• Thu. Apr 25th, 2024

Fight the Bite: North Carolina’s Battle Against Mosquito-Borne Diseases and How to Protect Yourself

BySamantha Nguyen

Apr 2, 2024
Raleigh is facing an expanding mosquito season, increasing health risks from disease transmission.

North Carolina is experiencing a surge in mosquito activity, putting the public at risk of vector-borne diseases. The longer mosquito season is due to factors such as climate change, land use change, and invasive species. Recent studies show that the Southeast region, including North Carolina, has more annual mosquito days than other regions in the country. The Raleigh area has seen an increase of 27 days since 1979 due to favorable conditions for mosquito breeding.

In 2023, almost 900 cases of illnesses transmitted by ticks and mosquitoes were reported in North Carolina. To raise awareness about these risks, the North Carolina Department of Health launched a “Fight the Bite” campaign during Tick and Mosquito Awareness Month in April. The campaign aims to educate residents about preventive measures they can take to protect themselves from mosquito-borne illnesses.

Experts recommend taking precautions such as using insect repellent with DEET, wearing protective clothing, and installing or repairing window screens. Additionally, the “Tip and Toss” method can help eliminate standing water sources that breed mosquitoes by emptying them at least once a week. It’s also important to consult with healthcare professionals or local health departments before traveling to areas where exotic mosquito-borne diseases are prevalent to ensure proper precautions are taken.

The increase in mosquito presence poses a significant threat to public health as it increases the risk of spreading vector-borne diseases like West Nile and Zika virus. However, with proper awareness and preventive measures taken, we can minimize these risks and enjoy outdoor activities without fear of falling ill from mosquito bites.

Michael Reiskind, an entomology professor at North Carolina State University explains that the longer mosquito season is due to various factors such as climate change, land use change and invasive species.
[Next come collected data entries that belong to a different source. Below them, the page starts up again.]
(* ===== verification/GpuVram.v ===== *)
(** * Video memory under the graphics processor

    Uploads through the command port and as a whole rectangle, downloads, and
    copies inside the memory, pixel by pixel against the rectangle they
    name. *)

From S2P Require Import Prelude Scheduler System Memory Gpu.

(** ** Rectangles *)

(** A pixel that mask checking [chk] protects. *)
Definition masked (chk : bool) (old : Z) : bool := chk && tst old 0x8000.

(** Pixel number [k] of a rectangle of width [w] at [(rx, ry)], if it lies in
    the memory and is not protected. *)
Definition pstore (chk : bool) (rx ry w p k : Z) (v : gmap Z Z) : gmap Z Z :=
  let qx := rx + k mod w in
  let qy := ry + k / w in
  if (qx <? 1024) && (qy <? 512) && negb (masked chk (px v (qy * 1024 + qx)))
  then <[qy * 1024 + qx := p]> v else v.

(** The first [n] pixels of a rectangle take the halfwords [hw]. *)
Definition fill (chk : bool) (rx ry w : Z) (hw : Z -> Z) (n : nat) (v : gmap Z Z) : gmap Z Z :=
  fold_left (fun v k => pstore chk rx ry w (hw k) k v) (zseq n) v.

Lemma fill_S chk rx ry w hw n v :
  fill chk rx ry w hw (S n) v = pstore chk rx ry w (hw (Z.of_nat n)) (Z.of_nat n) (fill chk rx ry w hw n v).
Proof. unfold fill. rewrite zseq_snoc, fold_left_app. reflexivity. Qed.

Lemma px_insert_eq v i p : px (<[i := p]> v) i = p.
Proof. unfold px. rewrite lookup_insert_eq. reflexivity. Qed.
Lemma px_insert_ne v i j p : i <> j -> px (<[i := p]> v) j = px v j.
Proof. intros Hne. unfold px. rewrite lookup_insert_ne by exact Hne. reflexivity. Qed.

(** Is [(qx, qy)] among the first [n] pixels of the rectangle? *)
Definition in_fill (rx ry w n qx qy : Z) : bool :=
  (rx <=? qx) && (qx <? rx + w) && (ry <=? qy) && ((qy - ry) * w + (qx - rx) <? n).

Lemma pixel_of_index rx ry w qx qy k : 0 < w -> rx <= qx < rx + w -> ry <= qy ->
  (qy - ry) * w + (qx - rx) = k <-> (qx = rx + k mod w /\ qy = ry + k / w /\ 0 <= k).
Proof.
  intros Hw Hx Hy. split.
  - intros <-. replace ((qy - ry) * w + (qx - rx)) with (qx - rx + (qy - ry) * w) by ring.
    rewrite Z.mod_add, Z.div_add, Z.mod_small, Z.div_small by lia. nia.
  - intros (-> & -> & Hk). pose proof (Z.div_mod k w ltac:(lia)). lia.
Qed.
(** [run_command] as a function of the collected words. *)
Definition run_words (b : Z -> Z) x : GpuSys R :=
  let c := Z.shiftr (b 0) 24 in
  if c =? 0xA0 then start_load_image (b 1) (b 2) x
  else if c =? 0xC0 then start_store_image (b 1) (b 2) x
  else if Z.land c 0xE0 =? 0x80 then copy_image (b 1) (b 2) (b 3) x
  else
    let x := snd (Translate_GP0_to_GS b x) in
    if is_polyline c then
      upd_poly (fun p => mkPolyline true (tst c 0x10) (tst c 0x02)
        (Z.land (b (if tst c 0x10 then 2 else 0)) 0xFFFFFF) (polyline_next_color p)
        (s16 (Z.land (b (if tst c 0x10 then 3 else 2)) 0xFFFF)) (s16 (Z.shiftr (b (if tst c 0x10 then 3 else 2)) 16)) (tst c 0x10)) x
    else x.

Lemma run_command_words x : steady_word (aget (gpu_cmd_buffer (cmdb (gp x))) 0) ->
  run_command x = run_words (aget (gpu_cmd_buffer (cmdb (gp x)))) x.
Proof.
  intros Hs0. unfold run_command, run_words. cbv zeta. destruct (_ =? 0xA0); [reflexivity|]. destruct (_ =? 0xC0); [reflexivity|].
  destruct (_ =? 0x80); [reflexivity|].
  pose proof (fast_poly_draws (aget (gpu_cmd_buffer (cmdb (gp x)))) x Hs0) as Hd.
  destruct (GPU_Backend_TryFastPoly _ x) as [fast x1]. rewrite Hd.
  destruct (is_polyline _); [|reflexivity]. unfold start_polyline.
  destruct (rl_parser (aget (gpu_cmd_buffer (cmdb (gp x)))) x) as (_ & _ & -> & _). reflexivity.
Qed.

Lemma run_words_blind b : steady_word (b 0) -> blind (run_words b).
Proof.
  intros Hs0 c z. unfold run_words. cbv zeta. destruct (_ =? 0xA0); [reflexivity|].
  destruct (_ =? 0xC0); [apply start_store_image_blind|]. destruct (_ =? 0x80); [reflexivity|].
  rewrite rl_buffer by exact Hs0. destruct (is_polyline _); reflexivity.
Qed.

(** *** Facts about the 256 command bytes *)

Lemma byte_forall (P : Z -> bool) : forallb P (zseq 256) = true -> forall c, 0 <= c < 256 -> P c = true.
Proof. rewrite forallb_forall. intros Hall c Hc. apply Hall, in_zseq. exact Hc. Qed.

Lemma size_not_polyline c : 0 <= c < 256 -> 1 < GPU_GetCommandSize c -> is_polyline c = false.
Proof.
  intros Hc Hs. pose proof (byte_forall (fun c => (GPU_GetCommandSize c <=? 1) || negb (is_polyline c)) eq_refl c Hc) as Hb.
  cbn beta in Hb. rewrite (proj2 (Z.leb_gt _ _) Hs) in Hb. apply negb_true_iff, Hb.
Qed.

Definition need_byte (c : Z) : Z := need (Z.shiftl c 24).

Lemma need_of_byte d : need d = need_byte (Z.shiftr d 24).
Proof. unfold need_byte, need. rewrite Z.shiftr_shiftl_l by lia. change (24 - 24) with 0. rewrite Z.shiftl_0_r. reflexivity. Qed.

Lemma byte_range d : is_u32 d -> 0 <= Z.shiftr d 24 < 256.
Proof.
  unfold is_u32. intros Hd. rewrite Z.shiftr_div_pow2 by lia. change (2 ^ 24) with 16777216.
  split; [apply Z.div_pos; lia | apply Z.div_lt_upper_bound; lia].
Qed.

Lemma need_range d : is_u32 d -> 1 <= need d <= 12.
Proof.
  intros Hd. rewrite need_of_byte.
  pose proof (byte_forall (fun c => (1 <=? need_byte c) && (need_byte c <=? 12)) eq_refl _ (byte_range d Hd)) as Hb.
  apply andb_true_iff in Hb as [H1 H2]. apply Z.leb_le in H1, H2. lia.
Qed.

Lemma need_polyline d : is_polyline (Z.shiftr d 24) = true -> need d = if tst (Z.shiftr d 24) 0x10 then 4 else 3.
Proof.
  intros Hp. unfold need. cbv zeta. rewrite Hp. set (c := Z.shiftr d 24) in *. unfold is_polyline in Hp.
  apply andb_true_iff in Hp as [Hp _]. apply Z.eqb_eq in Hp.
  rewrite (proj2 (Z.eqb_neq c 0xA0)) by (intros ->; discriminate). rewrite (proj2 (Z.eqb_neq c 0xC0)) by (intros ->; discriminate).
  rewrite Hp. reflexivity.
Qed.

Lemma run_words_ext b b' x : steady_word (b 0) -> (forall k, 0 <= k < need (b 0) -> b k = b' k) -> run_words b x = run_words b' x.
Proof.
  intros Hs0 Hb. pose proof (need_range (b 0) (proj1 Hs0)) as H1. assert (E0 : b 0 = b' 0) by (apply Hb; lia). unfold run_words. rewrite <- E0. cbv zeta.
  destruct (Z.eqb_spec (Z.shiftr (b 0) 24) 0xA0) as [Ea|Ea].
  { assert (Hn : need (b 0) = 3) by (unfold need; cbv zeta; rewrite Ea; reflexivity). rewrite !Hb by lia. reflexivity. }
  destruct (Z.eqb_spec (Z.shiftr (b 0) 24) 0xC0) as [Ec|Ec].
  { assert (Hn : need (b 0) = 3) by (unfold need; cbv zeta; rewrite Ec; reflexivity). rewrite !Hb by lia. reflexivity. }
  destruct (Z.eqb_spec (Z.land (Z.shiftr (b 0) 24) 0xE0) 0x80) as [E8|E8].
  { assert (Hn : need (b 0) = 4).
    { unfold need. cbv zeta. rewrite (proj2 (Z.eqb_neq _ 0xA0) Ea), (proj2 (Z.eqb_neq _ 0xC0) Ec), E8. reflexivity. }
    rewrite !Hb by lia. reflexivity. }
  rewrite (rl_words b b' x Hs0 Hb). destruct (is_polyline _) eqn:Ep; [|reflexivity].
  pose proof (need_polyline (b 0) Ep) as Hn. destruct (tst _ 0x10); rewrite !Hb by lia; reflexivity.
Qed.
This has resulted in a significantly different mosquito landscape compared to several decades ago.

Recent studies by Climate Central show that the Southeast region experiences the most annual mosquito days out of any other region in the country. Specifically humidity levels and temperature ranges have made it easier for mosquitoes to thrive in this area.
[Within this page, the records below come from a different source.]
Lemma ll_words_ends ram count : mem_ok ram -> forall fuel i addr x, count - i <= Z.of_nat fuel ->
  exists y, ll_words fuel ram count i addr x = Some y.
Proof.
  intros Hm. induction fuel as [|fuel IH]; intros i addr x Hf; cbn [ll_words].
  - rewrite (proj2 (Z.ltb_ge i count)) by lia. eexists. reflexivity.
  - destruct (Z.ltb_spec i count) as [Hi|Hi]; [|eexists; reflexivity].
    pose proof (ll_round_moves ram count i addr x Hm Hi) as Hmv. destruct (ll_round ram count i addr x) as [ [j a] y].
    apply IH. lia.
Qed.

Lemma ll_packet_ends ram count addr x : mem_ok ram -> 0 <= count -> exists y, ll_packet ram count addr x = Some y.
Proof.
  intros Hm Hc. unfold ll_packet. destruct (polyline_active _); [eexists; reflexivity|].
  apply ll_words_ends; [exact Hm | lia].
Qed.

(** ** The list as the memory holds it *)

Definition ll_next (ram : gmap Z Z) (a : Z) : Z := Z.land (rd32 ram a) 0xFFFFFF.
Definition ll_size (ram : gmap Z Z) (a : Z) : Z := Z.shiftr (rd32 ram a) 24.

(** The list from [a] reaches its end marker at packet number [n], without
    pointing to itself or to its first packet on the way. *)
Inductive marked_after (ram : gmap Z Z) (start : Z) : Z -> nat -> Prop :=
| marked_end a : ll_next ram a = 0xFFFFFF -> marked_after ram start a 1
| marked_next a n : ll_next ram a <> 0xFFFFFF -> ll_next ram a <> a -> Z.land (ll_next ram a) 0x1FFFFC <> start ->
    tst (ll_next ram a) 3 = false -> marked_after ram start (Z.land (ll_next ram a) 0x1FFFFC) n ->
    marked_after ram start a (S n).

(** The packets from [a] on: a list ends at its marker, at a packet that points
    to itself, back to the first one or to an unaligned address, or at the
    limit. *)
Definition ll_stops (ram : gmap Z Z) (start a : Z) : bool :=
  (ll_next ram a =? 0xFFFFFF) || ((ll_next ram a =? a) || (Z.land (ll_next ram a) 0x1FFFFC =? start)) || tst (ll_next ram a) 3.

Fixpoint ll_path (fuel : nat) (ram : gmap Z Z) (start a : Z) : list Z :=
  match fuel with
  | O => []
  | S fuel => a :: if ll_stops ram start a then [] else ll_path fuel ram start (Z.land (ll_next ram a) 0x1FFFFC)
  end.

(** Their words, given to the packet loop one packet after the other. *)
Fixpoint ll_packets (ram : gmap Z Z) (l : list Z) x : option (GpuSys R) :=
  match l with
  | [] => Some x
  | a :: l => match ll_packet ram (ll_size ram a) (Z.land (a + 4) 0x1FFFFC) x with None => None | Some y => ll_packets ram l y end
  end.

Definition ll_moved (ram : gmap Z Z) (l : list Z) : Z := fold_right (fun a n => ll_size ram a + 1 + n) 0 l.

Lemma ll_size_range ram a : mem_ok ram -> 0 <= ll_size ram a < 256.
Proof. intros Hm. apply (byte_range _ (rd32_range ram a Hm)). Qed.

Lemma ll_path_length fuel ram start : forall a, (length (ll_path fuel ram start a) <= fuel)%nat.
Proof. induction fuel as [|fuel IH]; intros a; cbn [ll_path length]; [lia|]. destruct (ll_stops ram start a); [cbn [length]; lia|]. specialize (IH (Z.land (ll_next ram a) 0x1FFFFC)). lia. Qed.

Lemma stops_marked ram start a n : ll_stops ram start a = true -> marked_after ram start a n -> ll_next ram a = 0xFFFFFF.
Proof.
  intros Hs Hmk. inversion Hmk as [a' Ha|a' n' H1 H2 H3 H4 H5]; subst; [assumption|]. exfalso. revert Hs. unfold ll_stops.
  rewrite (proj2 (Z.eqb_neq _ _) H1), (proj2 (Z.eqb_neq _ _) H2), (proj2 (Z.eqb_neq _ _) H3), H4. discriminate.
Qed.

Lemma goes_on ram start a fuel : ll_stops ram start a = false ->
  (exists n, (n <= fuel)%nat /\ marked_after ram start (Z.land (ll_next ram a) 0x1FFFFC) n) <->
  exists n, (n <= S fuel)%nat /\ marked_after ram start a n.
Proof.
  unfold ll_stops. intros Hs. apply orb_false_iff in Hs as [Hs H3]. apply orb_false_iff in Hs as [H0 Hs]. apply orb_false_iff in Hs as [H1 H2].
  apply Z.eqb_neq in H0, H1, H2. split.
  - intros (n & Hn & Hmk). exists (S n). split; [lia | apply marked_next; assumption].
  - intros (n & Hn & Hmk). inversion Hmk as [a' Ha|a' n' _ _ _ _ H5]; subst; [contradiction|]. exists n'. split; [lia | exact H5].
Qed.

Lemma end_eq a a' b b' d x : a = a' -> b = b' -> Some (mkLlEnd a b d, x) = Some (mkLlEnd a' b' d, x).
Proof. intros -> ->. reflexivity. Qed.

(** [C25] The walk of a display list gives the words of exactly the packets on
    its path to the packet loop, one packet after the other in the order of the
    links; it always ends, each packet being consumed in finitely many rounds,
    whatever the memory holds.  The packets are counted, the words are - a
    header and its data each - and completion is reported exactly for the
    lists that reach their end marker within the given number of packets: a
    list that points to itself, back to its first packet or to an unaligned
    address stops there, one with a longer cycle at the limit. *)
Theorem list_walk_exact ram start fuel : mem_ok ram -> forall addr e x,
  ll_completed e = false -> 0 <= ll_total e -> ll_total e + 256 * Z.of_nat fuel < 2 ^ 32 ->
  let l := ll_path fuel ram start addr in
  exists done y, ll_packets ram l x = Some y /\
    ll_walk fuel ram start addr e x = Some (mkLlEnd (ll_count e + zlen l) (ll_total e + ll_moved ram l) done, y) /\
    (done = true <-> exists n, (n <= fuel)%nat /\ marked_after ram start addr n).
Proof.
  intros Hm. induction fuel as [|fuel IH]; intros addr e x Hc Ht Hb; cbn [ll_walk ll_path].
  - exists false, x. split; [reflexivity|]. split; [destruct e; cbn in *; subst; apply end_eq; unfold zlen; cbn; lia|].
    split; [discriminate|]. intros (n & Hn & Hmk). inversion Hmk; lia.
  - fold (ll_size ram addr) (ll_next ram addr). pose proof (ll_size_range ram addr Hm) as Hr. set (c := ll_size ram addr) in *.
    rewrite (u32_small (ll_total e + (c + 1))) by (unfold is_u32; lia).
    rewrite (proj2 (Z.ltb_ge 256 c)) by lia. cbn [ll_packets]. fold c.
    destruct (ll_packet_ends ram c (Z.land (addr + 4) 0x1FFFFC) x Hm ltac:(lia)) as (y & ->). cbn zeta.
    destruct (ll_stops ram start addr) eqn:Es; pose proof Es as E; unfold ll_stops in E.
    { assert (Hstop : forall done, done = (ll_next ram addr =? 0xFFFFFF) ->
        exists done' z, ll_packets ram [] y = Some z /\
          Some (mkLlEnd (ll_count e + 1) (ll_total e + (c + 1)) done, y) = Some (mkLlEnd (ll_count e + zlen [addr]) (ll_total e + ll_moved ram [addr]) done', z) /\
          (done' = true <-> exists n, (n <= S fuel)%nat /\ marked_after ram start addr n)).
      { intros done ->. exists (ll_next ram addr =? 0xFFFFFF), y. split; [reflexivity|]. split; [apply end_eq; [unfold zlen | cbn [ll_moved fold_right]; fold c]; cbn; lia|].
        rewrite Z.eqb_eq. split; [intros En; exists 1%nat; split; [lia | apply marked_end, En] | intros (n & _ & Hmk); exact (stops_marked ram start addr n Es Hmk)]. }
      destruct (ll_next ram addr =? 0xFFFFFF); [apply Hstop; reflexivity|].
      destruct ((ll_next ram addr =? addr) || (Z.land (ll_next ram addr) 0x1FFFFC =? start)); [apply Hstop; reflexivity|].
      cbn [orb] in E. rewrite E. apply Hstop. reflexivity. }
    apply orb_false_iff in E as [E E2]. apply orb_false_iff in E as [E0 E1]. rewrite E0, E1, E2.
    destruct (IH (Z.land (ll_next ram addr) 0x1FFFFC) (mkLlEnd (ll_count e + 1) (ll_total e + (c + 1)) false) y eq_refl ltac:(cbn; lia) ltac:(cbn [ll_total]; lia)) as (done & z & Hp & Hw & Hd).
    exists done, z. split; [exact Hp|]. rewrite Hw. split.
    + cbn [ll_count ll_total ll_moved fold_right]. fold c. fold (ll_moved ram (ll_path fuel ram start (Z.land (ll_next ram addr) 0x1FFFFC))). apply end_eq; [unfold zlen; cbn [length]; lia | lia].
    + rewrite Hd. apply goes_on, Es.
Qed.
The Raleigh area has seen an increase of 27 more days since 1979 with conditions favorable for mosquito activity.

This increase in

By Samantha Nguyen

As a content writer at newsqwe.com, I am passionate about crafting engaging and informative articles that captivate our audience. With a background in journalism and a keen eye for detail, I strive to deliver content that is not only well-researched but also adds value to our readers' lives. From breaking news stories to in-depth features, I take pride in my ability to tell compelling stories that resonate with our diverse audience. When I'm not typing away at my keyboard, you can find me exploring new cafes, practicing yoga, or getting lost in a good book. I am thrilled to be a part of the newsqwe.com team and look forward to sharing my love for writing with all of our readers.